The construction company uses toolbox lectures for the mental health of employees

The construction company uses toolbox lectures for the mental health of employees


CONSTRUCTION group Stonewood is struggling with an outdated macho image of construction sites and encourages its employees to talk about issues that could cause stress and anxiety.

During Mental Health Awareness Week, there were a series of on-site visits, seminars and lectures to let staff know that they could open up things that worry them and that there will be someone to listen.

Shane Andrews, construction director for Earthstone Construction, said that although the visits were timed to a mental health awareness week, the company places high priority on mental health throughout the year.

Mr Andrews, who leads the group’s mental health initiative, said: .

“Things are getting better, but there are still problems with employees who find it difficult or uncomfortable to express their feelings.
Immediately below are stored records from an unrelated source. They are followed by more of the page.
(** The walk keeps the first task with the earliest deadline. *)
Lemma edt_walk_spec s cpu i l l0 edt :
  MAX_RT_PRIO ≤ i → (∀ p, p ∈ l0 ++ l → prio (task s p) = i) →
  match edt with
  | Some (p, dl) => first_best s cpu l0 p ∧ dl = eff_deadline s cpu p
  | None => ∀ p, p ∈ l0 → runnable_on s cpu p = false
  end →
  match edt_walk s cpu l edt with
  | Some (p, dl) => first_best s cpu (l0 ++ l) p ∧ dl = eff_deadline s cpu p
  | None => ∀ p, p ∈ l0 ++ l → runnable_on s cpu p = false
  end.
Proof.
  intros Hi. revert l0 edt. induction l as [|p l IH]; intros l0 edt Hl Hedt; cbn [edt_walk].
  { rewrite app_nil_r. done. }
  replace (l0 ++ p :: l) with ((l0 ++ [p]) ++ l) in * by (by rewrite <- app_assoc).
  assert (∀ x, x ∈ l0 ++ [p] → rt_task (task s x) = false ∧ prio (task s x) = i) as Hnrt.
  { intros x Hx. unfold rt_task, rt_prio. rewrite (Hl x) by set_solver. split; [by apply Z.ltb_ge|done]. }
  assert (runnable_on s cpu p =
    cpu_isset cpu (cpus_allowed (task s p)) && negb (away s cpu p && scaling_rq (cpu_rq s cpu))) as Er.
  { unfold runnable_on. by rewrite (proj1 (Hnrt p ltac:(set_solver))). }
  rewrite needs_other_cpu_false. fold (away s cpu p). fold (eff_deadline s cpu p). cbv zeta.
  (* a task that cannot run leaves the choice alone *)
  assert (runnable_on s cpu p = false →
    match edt_walk s cpu l edt with
    | Some (p0, dl) => first_best s cpu ((l0 ++ [p]) ++ l) p0 ∧ dl = eff_deadline s cpu p0
    | None => ∀ p0, p0 ∈ (l0 ++ [p]) ++ l → runnable_on s cpu p0 = false
    end) as Hskip.
  { intros E. apply IH; [done|]. destruct edt as [[r dl]|]; [|set_solver].
    destruct Hedt as ((l1 & l2 & -> & Hr & H1 & H2) & ->). split; [|done].
    exists l1, (l2 ++ [p]). split_and!; [by rewrite <- app_assoc|done|done|].
    intros q [Hq| ->%list_elem_of_singleton]%elem_of_app; [by apply H2|congruence]. }
  destruct (cpu_isset cpu (cpus_allowed (task s p))); cbn [negb andb] in *; [|by apply Hskip].
  destruct (away s cpu p && scaling_rq (cpu_rq s cpu)); cbn [negb] in *; [by apply Hskip|].
  destruct edt as [[r dl]|].
  - destruct Hedt as ((l1 & l2 & -> & Hr & H1 & H2) & ->).
    assert (∀ x, x ∈ (l1 ++ r :: l2) ++ [p] → sel_key s cpu x = (i, eff_deadline s cpu x)) as Hk.
    { intros x Hx. unfold sel_key. by destruct (Hnrt x Hx) as [-> ->]. }
    unfold deadline_before.
    destruct (Z.ltb_spec (eff_deadline s cpu p) (eff_deadline s cpu r)) as [Hlt|Hge]; (apply IH; [done|]).
    + split; [|done]. exists (l1 ++ r :: l2), []. split_and!; [done|done| |set_solver].
      intros q Hq Hrq. assert (key_le (sel_key s cpu r) (sel_key s cpu q)) as Hle.
      { apply elem_of_app in Hq as [Hq|[->|Hq]%elem_of_cons]; [by apply H1| |by apply H2].
        unfold key_le. lia. }
      rewrite !Hk in * by set_solver. unfold key_le in *. simpl in *. split; [lia|]. intros [=]. lia.
    + split; [|done]. exists l1, (l2 ++ [p]). split_and!; [by rewrite <- app_assoc|done|done|].
      intros q [Hq| ->%list_elem_of_singleton]%elem_of_app Hrq; [by apply H2|].
      rewrite !Hk by set_solver. unfold key_le. simpl. lia.
  - apply IH; [done|]. split; [|done]. exists l0, []. split_and!; [done|done| |set_solver].
    intros q Hq Hrq. by rewrite Hedt in Hrq.
Qed.
Lemma requeue_off s cpu :
  runqueue_ok s → cpu ∈ cpus → curr (cpu_rq s cpu) ≠ idle (cpu_rq s cpu) →
  off_cpu cpu (enqueue_task (curr (cpu_rq s cpu)) (inc_qnr s)) ∧
  (∀ x, queued (enqueue_task (curr (cpu_rq s cpu)) (inc_qnr s)) x ↔ x = curr (cpu_rq s cpu) ∨ queued s x) ∧
  same_cpus s (enqueue_task (curr (cpu_rq s cpu)) (inc_qnr s)).
Proof.
  intros Hok Hc Hne. set (prev := curr (cpu_rq s cpu)) in *.
  pose proof (curr_not_idle s cpu Hok Hc Hne) as Hni.
  pose proof Hok as [Hq Hcp Hd Hqn Hnr Ht Hn]. pose proof (queued_count_bound _ Hq).
  assert (task_ok (task s prev)) as Htok by (apply Ht; right; split; [by apply on_cpu_curr|done]).
  destruct (enqueue_task_spec (inc_qnr s) prev) as ((Hq' & Hiff & Hcnt) & Hex & Hok' & _).
  { by destruct Hq; split. }
  { intros Hx. by apply (idle_not_queued_curr s cpu prev Hok Hc). }
  { by apply (c_valid _ Hcp cpu). } { done. }
  revert Hq' Hiff Hcnt Hex Hok'. generalize (enqueue_task prev (inc_qnr s)).
  intros s' Hq' Hiff Hcnt [Hx Hcp' Eqn Enr] Hok'.
  change (queued_count (inc_qnr s)) with (queued_count s) in Hcnt.
  assert (same_cpus s s') as Hsc by (by destruct Hcp'; split). clear Hcp'.
  assert (∀ x, queued s' x ↔ x = prev ∨ queued s x) as Hi by done. clear Hiff.
  assert (curr (cpu_rq s' cpu) = prev) as Ecur by (pose proof (cp_cpu _ _ Hsc cpu) as E; by injection E).
  split_and!; [|done|done]. split; try done.
  - rewrite <- Hsc. destruct Hcp as [Hon Hinj Hid Hmap Hic Hii Hbits Hv]. split; try done.
    intros c Hcc _. by apply Hmap.
  - intros p Hp. rewrite Ecur, (cp_on_cpu _ _ Hsc), <- Hsc. apply Hi in Hp as [->|Hp]; [by split; [left|]|].
    destruct (Hd p Hp). by split; [right|].
  - rewrite Eqn. change (u64 (qnr (grq s) + 1) = queued_count s'). rewrite Hqn, Hcnt. apply u64_id. lia.
  - rewrite Enr, Hcnt. change (nr_running (grq s) = queued_count s + 1 + busy_others cpu s').
    rewrite Hnr, (busy_split s cpu Hc), decide_False, <- Hsc by done. lia.
  - intros p Hp. rewrite Ecur, (cp_on_cpu _ _ Hsc), Hi, <- Hsc in Hp.
    destruct (decide (p = prev)) as [->|Hne']; [done|]. specialize (Hx p Hne').
    injection Hx as E1 E2 E3 _. unfold task_ok. rewrite E1, E2, E3.
    change (task_ok (task s p)). apply Ht. naive_solver.
Qed.

(** Both cases of [return_task]. *)
Lemma return_task_off s cpu deactivate :
  runqueue_ok s → cpu ∈ cpus → curr (cpu_rq s cpu) ≠ idle (cpu_rq s cpu) →
  off_cpu cpu (return_task (curr (cpu_rq s cpu)) deactivate s) ∧
  (∀ x, queued (return_task (curr (cpu_rq s cpu)) deactivate s) x ↔
        (deactivate = false ∧ x = curr (cpu_rq s cpu)) ∨ queued s x) ∧
  same_cpus s (return_task (curr (cpu_rq s cpu)) deactivate s).
Proof.
  intros Hok Hc Hne. destruct deactivate; cbn [return_task].
  - destruct (deactivate_off s cpu Hok Hc Hne) as (Ho & Hi & Hcp).
    split_and!; [done| |done]. intros x. rewrite Hi. naive_solver.
  - destruct (requeue_off s cpu Hok Hc Hne) as (Ho & Hi & Hcp).
    split_and!; [done| |done]. intros x. rewrite Hi. naive_solver.
Qed.
End off_cpu.

(** ** Picking *)
Section pick.
Context `{Config}.
Implicit Types s : sched.

(** Changing the bit of one CPU in the idle map. *)
Record map_changed (cpu : Z) (s s' : sched) : Prop := {
  mc_task : tasks s' = tasks s;
  mc_rq : runqueues s' = runqueues s;
  mc_online : cpu_online_map s' = cpu_online_map s;
  mc_grq : queue (grq s') = queue (grq s) ∧ prio_bitmap (grq s') = prio_bitmap (grq s) ∧
    qnr (grq s') = qnr (grq s) ∧ nr_running (grq s') = nr_running (grq s);
  mc_bits : ∀ c, c ≠ cpu → Z.testbit (cpu_idle_map (grq s')) c = Z.testbit (cpu_idle_map (grq s)) c;
  mc_idle : idle_cpus (grq s) = negb (cpu_idle_map (grq s) =? 0) →
    idle_cpus (grq s') = negb (cpu_idle_map (grq s') =? 0);
}.
Lemma pc_idle_time_calm cpu s s1 c pc : calm cpu s s1 → calm cpu s (pc_idle_time c pc s1).
Proof. intros. unfold pc_idle_time. case_if; destruct (pc_acc _ _); calm. Qed.
Lemma pc_user_time_calm cpu s s1 c p pc ns : calm cpu s s1 → calm cpu s (pc_user_time c p pc ns s1).
Proof.
  intros. unfold pc_user_time. destruct (pc_acc _ _). cbv zeta.
  match goal with |- context [upd_task p (λ t, t <| sched_time ::= _ |>) ?x] =>
    set (s2 := upd_task p (λ t, t <| sched_time ::= λ y, u64 (y + ns) |>) x) end.
  assert (calm cpu s s2) by (subst s2; calm). clearbody s2.
  set (s3 := if ksoftirqd c =? p then _ else s2).
  assert (calm cpu s s3) by (subst s3; case_if; [destruct (pc_acc _ _)|]; calm). clearbody s3.
  case_if; destruct (pc_acc _ _); calm.
Qed.
Lemma switch_clock_calm cpu s s1 c p : calm cpu s s1 → calm cpu s (update_cpu_clock c p false false s1).
Proof.
  intros. unfold update_cpu_clock, ts_account. cbv zeta.
  set (s2 := if p =? _ then _ else _).
  assert (calm cpu s s2); [|clearbody s2; calm].
  subst s2. case_if; [apply pc_idle_time_calm|apply pc_user_time_calm]; calm.
Qed.
Lemma take_task_calm cpu s s1 c p : calm cpu s s1 → calm cpu s (take_task c p s1).
Proof. unfold take_task, set_task_cpu, dec_qnr. calm. Qed.
Lemma return_task_calm cpu s s1 p d : calm cpu s s1 → calm cpu s (return_task p d s1).
Proof. intros. unfold return_task. case_if; [unfold deactivate_task|unfold inc_qnr]; calm. Qed.
Lemma swap_sticky_calm cpu s s1 p : map_ok s1 → calm cpu s s1 → calm cpu s (swap_sticky cpu cpu p s1).
Proof.
  intros Hm Hs. unfold swap_sticky. cbv zeta. case_if; [calm|].
  set (s2 := if _ && _ then _ else s1).
  assert (calm cpu s s2 ∧ map_ok s2) as [Hs2 Hm2].
  { subst s2. case_if; [|done]. set (q := sticky_task _). set (s3 := clear_sticky q s1).
    assert (calm cpu s s3) by (subst s3; calm). assert (map_ok s3) by done.
    split; [calm|]. assert (same_core s3 (resched_closest_idle cpu cpu cpu q s3)) as Hc by frame.
    unfold map_ok. by destruct (core_grq_eq _ _ Hc) as (_&_&_&_&->&_). }
  clearbody s2. calm.
Qed.
Lemma pick_next_calm cpu s s1 : calm cpu s s1 → calm cpu s (pick_next cpu s1).2.
Proof.
  intros Hs. unfold pick_next. cbv zeta. destruct (inject_global _ _ _ _ _ _) as [go i].
  set (s2 := s1 <| inj := i |>). assert (calm cpu s s2) by (subst s2; calm). clearbody s2.
  destruct go; cbn [snd]; [calm|].
  set (r := earliest_deadline_task _ _ _). assert (calm cpu s r.2) as Hr.
  { subst r. unfold earliest_deadline_task. destruct (edt_retry _ _ _ _) as [[p [|]]|]; cbn [snd]; [by apply take_task_calm| |done].
    destruct (inject_pid _ _ _) as [b i']. cbv zeta. destruct b; cbn [snd]; [calm|apply take_task_calm; calm]. }
  destruct r as [next s3]. cbn [snd] in Hr. case_if; [case_if|]; cbn [snd]; calm.
Qed.
Lemma finish_task_switch_calm cpu s s1 c p : calm cpu s s1 → calm cpu s (finish_task_switch c p s1).
Proof. unfold finish_task_switch. calm. Qed.
Lemma context_switch_calm cpu s s1 c p q : calm cpu s s1 → calm cpu s (context_switch c p q s1).
Proof. intros. unfold context_switch. apply finish_task_switch_calm. calm. Qed.
Lemma switch_calm cpu s s1 prev next v : calm cpu s s1 → calm cpu s (switch cpu prev next v s1).
Proof.
  intros Hs. unfold switch. case_if; [|done]. cbv zeta.
  set (s2 := upd_task next _ _).
  assert (calm cpu s s2) as Hs2 by (subst s2; unfold unstick_task, set_rq_task; calm). clearbody s2.
  set (s3 := upd_rq cpu (λ r, r <| curr := next |>) s2). assert (calm cpu s s3) as Hs3.
  { transitivity s2; [done|]. split; [by left|done|]. intros c Hc. unfold s3. by rewrite cpu_rq_upd_rq_ne. }
  clearbody s3. apply context_switch_calm. calm.
Qed.
End calm_stages.

(** ** The measure *)
Section measure.
Context `{Config}.
Implicit Types s : sched.

(** Tasks that are flagged without being current, and tasks with plugged I/O. *)
Definition currs (s : sched) : list Z := NULL :: ((λ cr, curr cr.2) <$> map_to_list (runqueues s)).
Definition pending (s : sched) : gset Z :=
  filter (λ x, need_resched (task s x) = true ∧ x ∉ currs s) (dom (tasks s)).
Definition plugs (s : sched) : gset Z := filter (λ x, plugged (task s x) = true) (dom (tasks s)).
Definition resched_bound (s : sched) : nat := size (pending s) + size (plugs s).

Lemma elem_of_currs s x : x ∈ currs s ↔ x = NULL ∨ ∃ c, curr (cpu_rq s c) = x.
Proof.
  unfold currs. rewrite elem_of_cons, list_elem_of_fmap. split.
  - intros [->|([c r] & -> & Hc%elem_of_map_to_list)]; [by left|right]. exists c.
    unfold cpu_rq. by rewrite lookup_total_alt, Hc.
  - intros [->|[c <-]]; [by left|]. unfold cpu_rq. rewrite lookup_total_alt.
    destruct (runqueues s !! c) as [r|] eqn:E; [right|by left].
    exists (c, r). by rewrite elem_of_map_to_list.
Qed.

Lemma task_dom s x (b : task_struct → bool) :
  b inhabitant = false → b (task s x) = true → x ∈ dom (tasks s).
Proof.
  intros Hb Ht. apply elem_of_dom. unfold task in Ht. rewrite lookup_total_alt in Ht.
  destruct (tasks s !! x) eqn:E; [by eexists|]. cbn [default] in Ht. congruence.
Qed.
Lemma elem_of_pending s x : x ∈ pending s ↔ need_resched (task s x) = true ∧ x ∉ currs s.
Proof.
  unfold pending. rewrite elem_of_filter. split; [tauto|]. intros [Hn Hx]. split; [done|].
  by apply (task_dom s x need_resched).
Qed.
Lemma elem_of_plugs s x : x ∈ plugs s ↔ plugged (task s x) = true.
Proof.
  unfold plugs. rewrite elem_of_filter. split; [tauto|]. intros Hn. split; [done|].
  by apply (task_dom s x plugged).
Qed.

(** CPU numbers beyond the machine have no run queue. *)
Definition no_spare_cpus (s : sched) : Prop := ∀ c, c ∉ cpus → curr (cpu_rq s c) = NULL.

(** A pass that must be repeated after a switch used up a pending flag. *)
Lemma pending_decreases cpu s s' :
  runqueue_ok s' → cpu ∈ cpus → no_spare_cpus s → calm cpu s s' →
  need_resched (task s' (curr (cpu_rq s cpu))) = false →
  need_resched (task s' (curr (cpu_rq s' cpu))) = true →
  (size (pending s') < size (pending s))%nat.
Proof.
  intros Hok Hc Hsp [Hf _ Hcur] Hprev Hnext. set (prev := curr (cpu_rq s cpu)) in *.
  set (next := curr (cpu_rq s' cpu)) in *.
  assert (∀ c, c ∈ cpus → c ≠ cpu → curr (cpu_rq s c) ≠ next) as Hother.
  { intros c Hcc Hne. rewrite <- Hcur by done. intros E. by pose proof (c_inj _ (ok_cpus _ Hok) _ _ Hcc Hc E). }
  assert (next ≠ NULL) as Hnn.
  { destruct (c_valid _ (ok_cpus _ Hok) cpu Hc) as [[Hv _] _]. fold next in Hv. unfold NULL. lia. }
  assert (next ≠ prev) as Hnp by (intros E; rewrite E, Hprev in Hnext; done).
  assert (next ∉ currs s) as Hncur.
  { rewrite elem_of_currs. intros [?|[c E]]; [done|]. destruct (decide (c = cpu)) as [->|Hne]; [by apply Hnp|].
    destruct (decide (c ∈ cpus)) as [Hin|Hnin]; [by apply (Hother c)|]. rewrite Hsp in E by done. done. }
  assert (∀ x, need_resched (task s' x) = true → x ∉ currs s' → x ≠ next →
    need_resched (task s x) = true ∧ x ∉ currs s) as Hold.
  { intros x Hx Hxc Hxn. assert (x ∉ currs s) as Hxs.
    { rewrite elem_of_currs in *. intros [->|[c E]]; [by apply Hxc; left|]. apply Hxc. right. exists c.
      destruct (decide (c = cpu)) as [->|Hne]; [|by rewrite Hcur]. subst x. fold prev in Hx. by rewrite Hprev in Hx. }
    split; [|done]. destruct (Hf x Hx) as [?|(c & _ & _ & E)]; [done|]. destruct Hxs.
    apply elem_of_currs. right. by exists c. }
  apply subset_size, strict_spec_alt. split.
  - intros x Hx%elem_of_pending. apply elem_of_pending. destruct Hx as [Hx Hxc]. apply Hold; [done|done|].
    intros ->. apply Hxc, elem_of_currs. right. by exists cpu.
  - intros E. assert (next ∈ pending s) as Hin.
    { apply elem_of_pending. split; [|done]. destruct (Hf next Hnext) as [?|(c & ? & ? & ?)]; [done|].
      by destruct (Hother c). }
    rewrite <- E in Hin. apply elem_of_pending in Hin as [_ Hin]. apply Hin, elem_of_currs. right. by exists cpu.
Qed.
End measure.

(** ** The loop *)
Section loop.
Context `{Config}.
Implicit Types s : sched.

(** No worker is waiting to be woken (the pass that wakes one is covered by
    [schedule_pass_ok]). *)
Definition wq_quiet : Prop := ∀ p c, wq_worker_sleeping p c = NULL ∨ wq_worker_sleeping p c = p.

Lemma wq_quiet_ok cpu s : wq_quiet → wq_ok cpu s.
Proof. intros Hw. unfold wq_ok. cbv zeta. destruct (Hw (curr (cpu_rq s cpu)) cpu); auto. Qed.

Lemma prev_sleeps_quiet cpu s :
  wq_quiet → let '(d, v, s') := prev_sleeps cpu (curr (cpu_rq s cpu)) s in calm cpu s s' ∧ same_core s s'.
Proof.
  intros Hw. unfold prev_sleeps. cbv zeta. case_if; [|done]. case_if; [split; [calm|frame]|].
  case_if; [|done]. destruct (Hw (curr (cpu_rq s cpu)) cpu) as [-> | ->]; [done|].
  rewrite Z.eqb_refl. by destruct (_ =? NULL).
Qed.
(* ===== verification/Domains.v ===== *)
(** * Scheduling domains of kernel/sched_bfs.c

    The construction of the scheduling domains of the CPUs from the topology
    ([build_sched_domains] and what it calls), their attachment to the run queues,
    the root domains with their reference counts, and the change of the partition
    of the CPUs ([partition_sched_domains]).

    The chain of domains of a CPU is a list, the lowest domain first.  Groups are
    linked by pointers in the source; they live in a memory indexed by the level of
    the topology, the CPU whose private group it is ([-1] for the shared ones) and
    the CPU it was allocated for.  What the allocators answer is an argument.
    Freeing a root domain removes it from [root_domains]; the release of domains
    and groups is not modelled, nor are the fields only load balancing uses, which
    this scheduler does not have. *)

From Stdlib Require Export Sorting.Sorted.
From S2P Require Export Affinity.
From S2P Require Import Machine.

(** ** include/linux/sched.h *)
Definition SD_LOAD_BALANCE : Z := 0x0001.
Definition SD_BALANCE_NEWIDLE : Z := 0x0002.
Definition SD_BALANCE_EXEC : Z := 0x0004.
Definition SD_BALANCE_FORK : Z := 0x0008.
Definition SD_BALANCE_WAKE : Z := 0x0010.
Definition SD_WAKE_AFFINE : Z := 0x0020.
Definition SD_SHARE_CPUPOWER : Z := 0x0080.
Definition SD_POWERSAVINGS_BALANCE : Z := 0x0100.
Definition SD_SHARE_PKG_RESOURCES : Z := 0x0200.
Definition SD_SERIALIZE : Z := 0x0400.
Definition SD_PREFER_SIBLING : Z := 0x1000.
Definition SD_OVERLAP : Z := 0x2000.
Definition MAX_POWERSAVINGS_BALANCE_LEVELS : Z := 3.

(** The variables of lines 6103, 6208, 6411-6412 and 6698-6700. *)
Record doms := mk_doms {
  cpu_isolated_map : Z;
  sched_smt_power_savings : Z;
  sched_mc_power_savings : Z;
  default_relax_domain_level : Z;
  sched_domain_level_max : Z;
  doms_cur : list Z;
  ndoms_cur : Z;
  dattr_cur : option (list Z);      (* relax_domain_level of each *)
}.
#[export] Instance eta_doms : Eta doms :=
  ctor mk_doms <+> cpu_isolated_map <+> sched_smt_power_savings <+> sched_mc_power_savings
    <+> default_relax_domain_level <+> sched_domain_level_max <+> doms_cur <+> ndoms_cur <+> dattr_cur.

Definition sd_balance_for_mc_power (d : doms) : Z :=
  if negb (sched_smt_power_savings d =? 0) then SD_POWERSAVINGS_BALANCE
  else if sched_mc_power_savings d =? 0 then SD_PREFER_SIBLING else 0.
Definition sd_balance_for_package_power (d : doms) : Z :=
  if negb (Z.lor (sched_mc_power_savings d) (sched_smt_power_savings d) =? 0) then SD_POWERSAVINGS_BALANCE
  else SD_PREFER_SIBLING.
Definition sd_power_saving_flags (d : doms) : Z :=
  if negb (Z.lor (sched_mc_power_savings d) (sched_smt_power_savings d) =? 0) then SD_BALANCE_NEWIDLE else 0.

(** The flags of include/linux/topology.h and arch/x86/include/asm/topology.h; no
    initialiser sets [level]. *)
Definition or_flags : list Z → Z := foldr Z.lor 0.
Definition arch_sd_sibling_asym_packing : Z := 0.
Definition SD_SIBLING_INIT : Z :=
  or_flags [SD_LOAD_BALANCE; SD_BALANCE_NEWIDLE; SD_BALANCE_EXEC; SD_BALANCE_FORK; SD_WAKE_AFFINE;
    SD_SHARE_CPUPOWER; SD_SHARE_PKG_RESOURCES; arch_sd_sibling_asym_packing].
Definition SD_MC_INIT (d : doms) : Z :=
  or_flags [SD_LOAD_BALANCE; SD_BALANCE_NEWIDLE; SD_BALANCE_EXEC; SD_BALANCE_FORK; SD_WAKE_AFFINE;
    SD_SHARE_PKG_RESOURCES; sd_balance_for_mc_power d; sd_power_saving_flags d].
Definition SD_CPU_INIT (d : doms) : Z :=
  or_flags [SD_LOAD_BALANCE; SD_BALANCE_NEWIDLE; SD_BALANCE_EXEC; SD_BALANCE_FORK; SD_WAKE_AFFINE;
    sd_balance_for_package_power d; sd_power_saving_flags d].
Definition SD_NODE_INIT : Z :=
  or_flags [SD_LOAD_BALANCE; SD_BALANCE_NEWIDLE; SD_BALANCE_EXEC; SD_BALANCE_FORK; SD_WAKE_AFFINE; SD_SERIALIZE].
Definition SD_ALLNODES_INIT : Z := or_flags [SD_LOAD_BALANCE; SD_BALANCE_NEWIDLE; SD_SERIALIZE].

(** What the architecture says of the CPUs and nodes. *)
Class Topology := {
  topology_thread_cpumask : Z → Z;
  cpu_coregroup_mask : Z → Z;
  cpu_to_node : Z → Z;
  cpumask_of_node : Z → Z;
  nr_node_ids : Z;
  node_distance : Z → Z → Z;
}.

Section masks.
Context `{Config} `{AffinityEnv} `{Topology}.

Definition cpumask_weight (mask : Z) : Z := Z.of_nat (length (cpus_in mask)).
Definition cpumask_first (mask : Z) : Z := default nr_cpu_ids (head (cpus_in mask)).
Definition nr_cpus_node (node : Z) : Z := cpumask_weight (cpumask_of_node node).

(** ** Nodes *)
Definition INT_MAX : Z := 0x7fffffff.
Definition SD_NODES_PER_DOMAIN : nat := 16.

Fixpoint best_node_in (node used_nodes : Z) (js : list Z) (min_val best_node : Z) : Z :=
  match js with
  | [] => best_node
  | i :: js =>
      let n := (node + i) mod nr_node_ids in
      if nr_cpus_node n =? 0 then best_node_in node used_nodes js min_val best_node
      else if Z.testbit used_nodes n then best_node_in node used_nodes js min_val best_node
      else
        let val := node_distance node n in
        if val <? min_val then best_node_in node used_nodes js val n
        else best_node_in node used_nodes js min_val best_node
  end.
Definition find_next_best_node (node used_nodes : Z) : Z * Z :=
  let best_node := best_node_in node used_nodes (seqZ 0 nr_node_ids) INT_MAX (-1) in
  (best_node, if negb (best_node =? -1) then Z.setbit used_nodes best_node else used_nodes).

(** The loop of [sched_domain_node_span], [n] more nodes at most. *)
Fixpoint node_span_loop (n : nat) (node used_nodes span : Z) : Z :=
  match n with
  | O => span
  | S n =>
      let '(next_node, used_nodes) := find_next_best_node node used_nodes in
      if next_node <? 0 then span
      else node_span_loop n node used_nodes (Z.lor span (cpumask_of_node next_node))
  end.
Definition sched_domain_node_span (node : Z) : Z :=
  node_span_loop (SD_NODES_PER_DOMAIN - 1) node (Z.setbit 0 node) (Z.lor 0 (cpumask_of_node node)).

Definition cpu_node_mask (cpu : Z) : Z := sched_domain_node_span (cpu_to_node cpu).
Definition cpu_allnodes_mask (cpu : Z) : Z := cpu_possible_mask.
Definition cpu_cpu_mask (cpu : Z) : Z := cpumask_of_node (cpu_to_node cpu).
Definition cpu_smt_mask (cpu : Z) : Z := topology_thread_cpumask cpu.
As a group, we really want to promote that it’s good to talk, and if there’s a problem, things can be better if you share it, and we want to create an environment where people feel safe. ”

The group signed a charter proposed by the construction industry charity, the Building Mental Health initiative at Lighthouse Club.

It is committed to providing awareness and understanding of the impact of poor mental health, reducing stigma and discrimination, and promoting conversation in the workplace.

She appointed four mental health first aid providers and trained them to provide help and guide support staff in their communities. The company also produced hi-vis jackets for workers with the 24-hour hotline The Lighthouse Club Time To Change – 0345 6051956.

“We went through our site, held seminars and put up posters to let people know that help was available,” Mr Andrews said.

“We did it in a week of mental health awareness, but it’s not just one week, it’s something we feel strongly about and want to talk about all year.”

He said the ethos of family business teamwork means that everyone is considered important, no matter what their role.

“We don’t want our boys to be just a number, we want to know them all as best we can,” he said.

“We have 65 employees in Earthstone and I know all their names. It’s not easy, but we are proud of the personal approach we strive to provide to everyone. ”

He said assessment is an opportunity to discuss personal and professional circumstances and identify issues that could cause anxiety or stress.

“Whenever someone starts here, I meet with him as part of his introduction to talk about things like health and safety standards, but also mental health,” he said.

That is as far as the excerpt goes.